The word "mkinode" may appear in some lines of the data; copy every such line.

[[ Provided information, beginning ]]

(* ===== verification/Globals.v ===== *)
(** The data of the rest of the kernel: memory (kernel/kalloc.c, kernel/vm.c),
    files and inodes (kernel/file.h, kernel/fs.h), buffers (kernel/buf.h), the
    log (kernel/log.c), pipes (kernel/pipe.c), the console (kernel/console.c,
    kernel/uart.c), and the kernel state that contains them.

    Structures that the code keeps in allocated pages (pipes) are tables here,
    keyed by the address of their page; the bytes of the page are not also in
    [g_ram] as that structure. *)

From stdpp Require Import base gmap strings numbers list.
From S2P Require Import Prelude Spinlock Kstate CString.
Local Open Scope Z_scope.

(** * Constants *)

Definition NFILE : nat := 100%nat.
Definition NINODE : nat := 50%nat.
Definition NDEV : Z := 10.
Definition ROOTDEV : Z := 1.
Definition MAXARG : nat := 32%nat.
Definition MAXOPBLOCKS : Z := 10.
Definition LOGSIZE : Z := MAXOPBLOCKS * 3.
Definition NBUF : nat := Z.to_nat (MAXOPBLOCKS * 3).
Definition FSSIZE : Z := 2000.
Definition MAXPATH : Z := 128.
Definition USERSTACK : Z := 1.

Definition KERNBASE : Z := 0x80000000.
Definition PHYSTOP : Z := KERNBASE + 128 * 1024 * 1024.

Definition ROOTINO : Z := 1.
Definition BSIZE : Z := 1024.
Definition NDIRECT : nat := 12%nat.
Definition NINDIRECT : Z := BSIZE / 4.
Definition MAXFILE : Z := Z.of_nat NDIRECT + NINDIRECT.
Definition DIRSIZ : Z := 14.
Definition FSMAGIC : Z := 0x10203040.
Definition BPB : Z := BSIZE * 8.
Definition IPB : Z := BSIZE / 64.

Definition T_DIR : Z := 1.
Definition T_FILE : Z := 2.
Definition T_DEVICE : Z := 3.

Definition PIPESIZE : Z := 512.
Definition INPUT_BUF_SIZE : Z := 128.
Definition UART_TX_BUF_SIZE : Z := 32.

(** * Structures *)

(** [struct sleeplock]; its spin lock is [LkSleep] of the machine. *)
Record sleeplock := mksleeplock { sl_locked : Z; sl_pid : Z }.

#[global] Instance eta_sleeplock : Settable sleeplock :=
  fun l => mksleeplock (sl_locked l) (sl_pid l).

Inductive filetype : Type := FD_NONE | FD_PIPE | FD_INODE | FD_DEVICE.

#[global] Instance filetype_eq_dec : EqDecision filetype.
Proof. solve_decision. Defined.

(** [struct file]: the pipe is the address of its page, the inode an index of
    [itable]. *)
Record file := mkfile {
  f_type : filetype;
  f_ref : Z;
  f_readable : Z;
  f_writable : Z;
  f_pipe : Z;
  f_ip : nat;
  f_off : Z;
  f_major : Z
}.

#[global] Instance eta_file : Settable file := fun f =>
  mkfile (f_type f) (f_ref f) (f_readable f) (f_writable f) (f_pipe f) (f_ip f) (f_off f)
    (f_major f).

(** [struct inode]. *)
Record inode := mkinode {
  i_dev : Z;
  i_inum : Z;
  i_ref : Z;
  i_lock : sleeplock;
  i_valid : Z;
  i_type : Z;
  i_major : Z;
  i_minor : Z;
  i_nlink : Z;
  i_size : Z;
  i_addrs : list Z
}.

#[global] Instance eta_inode : Settable inode := fun i =>
  mkinode (i_dev i) (i_inum i) (i_ref i) (i_lock i) (i_valid i) (i_type i) (i_major i)
    (i_minor i) (i_nlink i) (i_size i) (i_addrs i).

Record superblock := mksuperblock {
  sb_magic : Z; sb_size : Z; sb_nblocks : Z; sb_ninodes : Z; sb_nlog : Z;
  sb_logstart : Z; sb_inodestart : Z; sb_bmapstart : Z
}.

(** [struct buf]; [b_prev] and [b_next] are indices of the buffer array, [NBUF]
    being the list head. *)
Record buf := mkbuf {
  b_valid : Z;
  b_disk : Z;
  b_dev : Z;
  b_blockno : Z;
  b_lock : sleeplock;
  b_refcnt : Z;
  b_prev : nat;
  b_next : nat;
  b_data : list Z
}.

#[global] Instance eta_buf : Settable buf := fun b =>
  mkbuf (b_valid b) (b_disk b) (b_dev b) (b_blockno b) (b_lock b) (b_refcnt b) (b_prev b)
    (b_next b) (b_data b).

(** [struct logheader] and [struct log]. *)
Record logheader := mklogheader { lh_n : Z; lh_block : list Z }.

#[global] Instance eta_logheader : Settable logheader :=
  fun h => mklogheader (lh_n h) (lh_block h).

Record log := mklog {
  log_start : Z;
  log_size : Z;
  log_outstanding : Z;
  log_committing : Z;
  log_dev : Z;
  log_lh : logheader
}.

#[global] Instance eta_log : Settable log := fun l =>
  mklog (log_start l) (log_size l) (log_outstanding l) (log_committing l) (log_dev l) (log_lh l).

(** [struct pipe]. *)
Record pipe := mkpipe {
  pi_data : list Z;
  pi_nread : Z;
  pi_nwrite : Z;
  pi_readopen : Z;
  pi_writeopen : Z
}.

#[global] Instance eta_pipe : Settable pipe := fun p =>
  mkpipe (pi_data p) (pi_nread p) (pi_nwrite p) (pi_readopen p) (pi_writeopen p).

(** [cons] of kernel/console.c. *)
Record console := mkconsole { cons_buf : list Z; cons_r : Z; cons_w : Z; cons_e : Z }.

#[global] Instance eta_console : Settable console :=
  fun c => mkconsole (cons_buf c) (cons_r c) (cons_w c) (cons_e c).

(** The transmit buffer of kernel/uart.c and the device: [uart_out] is what was
    written to the transmit register, [uart_idle] are the device's answers to the
    next reads of LSR_TX_IDLE (it stays idle after them), [uart_in] the bytes
    that wait in the receive register, and [uart_ctl] the writes to the other
    registers. *)
Record uart := mkuart {
  uart_tx_buf : list Z;
  uart_tx_w : Z;
  uart_tx_r : Z;
  uart_idle : list bool;
  uart_out : list Z;
  uart_in : list Z;
  uart_ctl : list (Z * Z)
}.

#[global] Instance eta_uart : Settable uart := fun u =>
  mkuart (uart_tx_buf u) (uart_tx_w u) (uart_tx_r u) (uart_idle u) (uart_out u) (uart_in u)
    (uart_ctl u).

(** Addresses that [struct virtq_desc] may hold. *)
Inductive dma_addr : Type :=
| DmaNull
| DmaOp (i : nat)
| DmaBuf (i : nat)
| DmaStatus (i : nat).

Record virtq_desc := mkdesc { vq_addr : dma_addr; vq_len : Z; vq_flags : Z; vq_next : Z }.

Record virtio_blk_req := mkreq { rq_type : Z; rq_reserved : Z; rq_sector : Z }.

(** [disk] of kernel/virtio_disk.c with the rings it shares with the device;
    [vd_regs] are the registers as last written. *)
Record vdisk := mkvdisk {
  vd_desc : list virtq_desc;
  vd_avail_idx : Z;
  vd_avail_ring : list Z;
  vd_used_ring_idx : Z;
  vd_used_ring : list Z;
  vd_free : list Z;
  vd_used_idx : Z;
  vd_info_b : list (option nat);
  vd_info_status : list Z;
  vd_ops : list virtio_blk_req;
  vd_regs : gmap Z Z
}.

#[global] Instance eta_vdisk : Settable vdisk := fun d =>
  mkvdisk (vd_desc d) (vd_avail_idx d) (vd_avail_ring d) (vd_used_ring_idx d) (vd_used_ring d)
    (vd_free d) (vd_used_idx d) (vd_info_b d) (vd_info_status d) (vd_ops d) (vd_regs d).

(** * The state *)

(** [g_disk] are the blocks of the disk.  [g_devsw] says for which major numbers
    [consoleread] and [consolewrite] are installed.  [g_plic] are the registers of
    the interrupt controller as last written, [g_stvec], [g_satp] and [g_stimecmp]
    the control registers of each hart. *)
Record sub := mksub {
  g_ram : mem;
  g_freelist : Z;
  g_kpgtbl : Z;
  g_files : list file;
  g_inodes : list inode;
  g_sb : superblock;
  g_bufs : list buf;
  g_log : log;
  g_disk : list (list Z);
  g_pipes : gmap Z pipe;
  g_cons : console;
  g_uart : uart;
  g_panicked : bool;
  g_pr_locking : Z;
  g_devsw : list bool;
  g_vdisk : vdisk;
  g_started : Z;
  g_plic : gmap Z Z;
  g_stvec : gmap nat Z;
  g_satp : gmap nat Z;
  g_stimecmp : gmap nat Z
}.

#[global] Instance eta_sub : Settable sub := fun g =>
  mksub (g_ram g) (g_freelist g) (g_kpgtbl g) (g_files g) (g_inodes g) (g_sb g) (g_bufs g)
    (g_log g) (g_disk g) (g_pipes g) (g_cons g) (g_uart g) (g_panicked g)
    (g_pr_locking g) (g_devsw g) (g_vdisk g) (g_started g) (g_plic g)
    (g_stvec g) (g_satp g) (g_stimecmp g).

Abbreviation kst := (kstate sub).
Abbreviation K := (M (kstate sub)).

(** Change the rest of the kernel. *)
Definition upd_sub (f : sub → sub) (s : kst) : kst := s <| k_sub ::= f |>.

Definition kmem_lock : lockid := LkGlobal "kmem".
Definition ftable_lock : lockid := LkGlobal "ftable".
Definition itable_lock : lockid := LkGlobal "itable".
Definition bcache_lock : lockid := LkGlobal "bcache".
Definition log_lock : lockid := LkGlobal "log".
Definition cons_lock : lockid := LkGlobal "cons".
Definition uart_tx_lock : lockid := LkGlobal "uart".
Definition pr_lock : lockid := LkGlobal "pr".
Definition vdisk_lock : lockid := LkGlobal "virtio_disk".

(** * Physical memory *)

(** Bytes of a little-endian number. *)
Fixpoint le_bytes (n : nat) (z : Z) : list Z :=
  match n with
  | O => []
  | S n' => z mod 256 :: le_bytes n' (z / 256)
  end.

Fixpoint le_value (l : list Z) : Z :=
  match l with
  | [] => 0
  | b :: l' => b + 256 * le_value l'
  end.

(** The [n] bytes at [a]. *)
Fixpoint read_bytes (n : nat) (a : Z) (m : mem) : option (list Z) :=
  match n with
  | O => Some []
  | S n' => b ← m !! a; l ← read_bytes n' (a + 1) m; Some (b :: l)
  end.

(** Store the bytes [l] at [a]; all of them must be there. *)
Fixpoint write_bytes (l : list Z) (a : Z) (m : mem) : option mem :=
  match l with
  | [] => Some m
  | b :: l' => _ ← m !! a; write_bytes l' (a + 1) (<[a := b]> m)
  end.

Definition with_ram (f : mem → option mem) : K unit :=
  fun s => match f (g_ram (k_sub s)) with
           | Some m => Ret tt (upd_sub (fun g => g <| g_ram := m |>) s)
           | None => Fault
           end.

(** 64-bit loads and stores. *)
Definition ld64 (a : Z) : K Z :=
  deref (fun s => le_value <$> read_bytes 8 a (g_ram (k_sub s))).

Definition st64 (a v : Z) : K unit := with_ram (write_bytes (le_bytes 8 v) a).

Lemma length_le_bytes n z : length (le_bytes n z) = n.
Proof. revert z. induction n as [|n IH]; intros z; simpl; [done|]. by rewrite IH. Qed.

Lemma le_value_bytes n z : 0 <= z < 256 ^ Z.of_nat n → le_value (le_bytes n z) = z.
Proof.
  revert z. induction n as [|n IH]; intros z Hz.
  - simpl in *. lia.
  - rewrite Nat2Z.inj_succ, Z.pow_succ_r in Hz by lia. simpl.
    rewrite IH; [pose proof (Z.div_mod z 256); lia|].
    split; [apply Z.div_pos; lia|]. apply Z.div_lt_upper_bound; lia.
Qed.

Lemma read_bytes_at n a l m :
  length l = n → bytes_at a l m → read_bytes n a m = Some l.
Proof.
  revert a l. induction n as [|n IH]; intros a [|b l] Hl Hb; try done.
  apply bytes_at_cons in Hb as [Ha Hb]. simpl. rewrite Ha. simpl.
  rewrite (IH (a + 1) l); [done| |done]. simpl in Hl. lia.
Qed.

Lemma read_bytes_Some n a l m : read_bytes n a m = Some l → length l = n ∧ bytes_at a l m.
Proof.
  revert a l. induction n as [|n IH]; intros a l; simpl.
  - intros [= <-]. split; [done|]. by intros i b ?.
  - destruct (m !! a) as [b|] eqn:Ha; [|done]. simpl.
    destruct (read_bytes n (a + 1) m) as [l'|] eqn:E; [|done]. simpl. intros [= <-].
    destruct (IH _ _ E) as [Hl Hb]. split; [simpl; by rewrite Hl|]. by apply bytes_at_cons.
Qed.

Lemma write_bytes_spec l a m :
  mapped a (Z.of_nat (length l)) m →
  ∃ m', write_bytes l a m = Some m' ∧ bytes_at a l m' ∧
    ∀ x, ¬ (a <= x < a + Z.of_nat (length l)) → m' !! x = m !! x.
Proof.
  revert a m. induction l as [|b l IH]; intros a m Hm; simpl.
  - exists m. split; [done|]. split; [by intros i b ?|done].
  - destruct (mapped_head _ _ _ Hm) as [x Hx]; [simpl; lia|]. rewrite Hx. simpl.
    destruct (IH (a + 1) (<[a := b]> m)) as (m' & Hr & Hb & Ho).
    { apply mapped_insert. eapply mapped_sub; [exact Hm|lia|simpl; lia]. }
    exists m'. split; [done|]. split.
    + apply bytes_at_cons. split; [|done]. rewrite Ho by lia. apply lookup_insert_eq.
    + intros y Hy. simpl in Hy. rewrite Ho by lia. apply lookup_insert_ne. lia.
Qed.

Lemma read_bytes_agree n a m m' :
  (∀ x, a <= x < a + Z.of_nat n → m' !! x = m !! x) → read_bytes n a m' = read_bytes n a m.
Proof.
  revert a. induction n as [|n IH]; intros a H; simpl; [done|].
  rewrite H by lia. destruct (m !! a); simpl; [|done]. rewrite IH; [done|].
  intros x Hx. apply H. lia.
Qed.

Lemma read_bytes_mapped n a m : mapped a (Z.of_nat n) m → ∃ l, read_bytes n a m = Some l.
Proof.
  revert a. induction n as [|n IH]; intros a Ha; [by exists []|]. simpl.
  destruct (mapped_head _ _ _ Ha) as [b Hb]; [lia|]. rewrite Hb. simpl.
  destruct (IH (a + 1)) as [l ->]; [|by eexists].
  eapply mapped_sub; [exact Ha|lia|lia].
Qed.

Lemma with_ram_run f m s :
  f (g_ram (k_sub s)) = Some m → with_ram f s = Ret tt (upd_sub (fun g => g <| g_ram := m |>) s).
Proof. intros H. unfold with_ram. by rewrite H. Qed.

#[global] Arguments le_bytes : simpl never.
#[global] Arguments le_value : simpl never.
#[global] Arguments read_bytes : simpl never.
#[global] Arguments write_bytes : simpl never.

[[ Provided information, end ]]

- [Result for this task]
Record inode := mkinode {
  mkinode (i_dev i) (i_inum i) (i_ref i) (i_lock i) (i_valid i) (i_type i) (i_major i)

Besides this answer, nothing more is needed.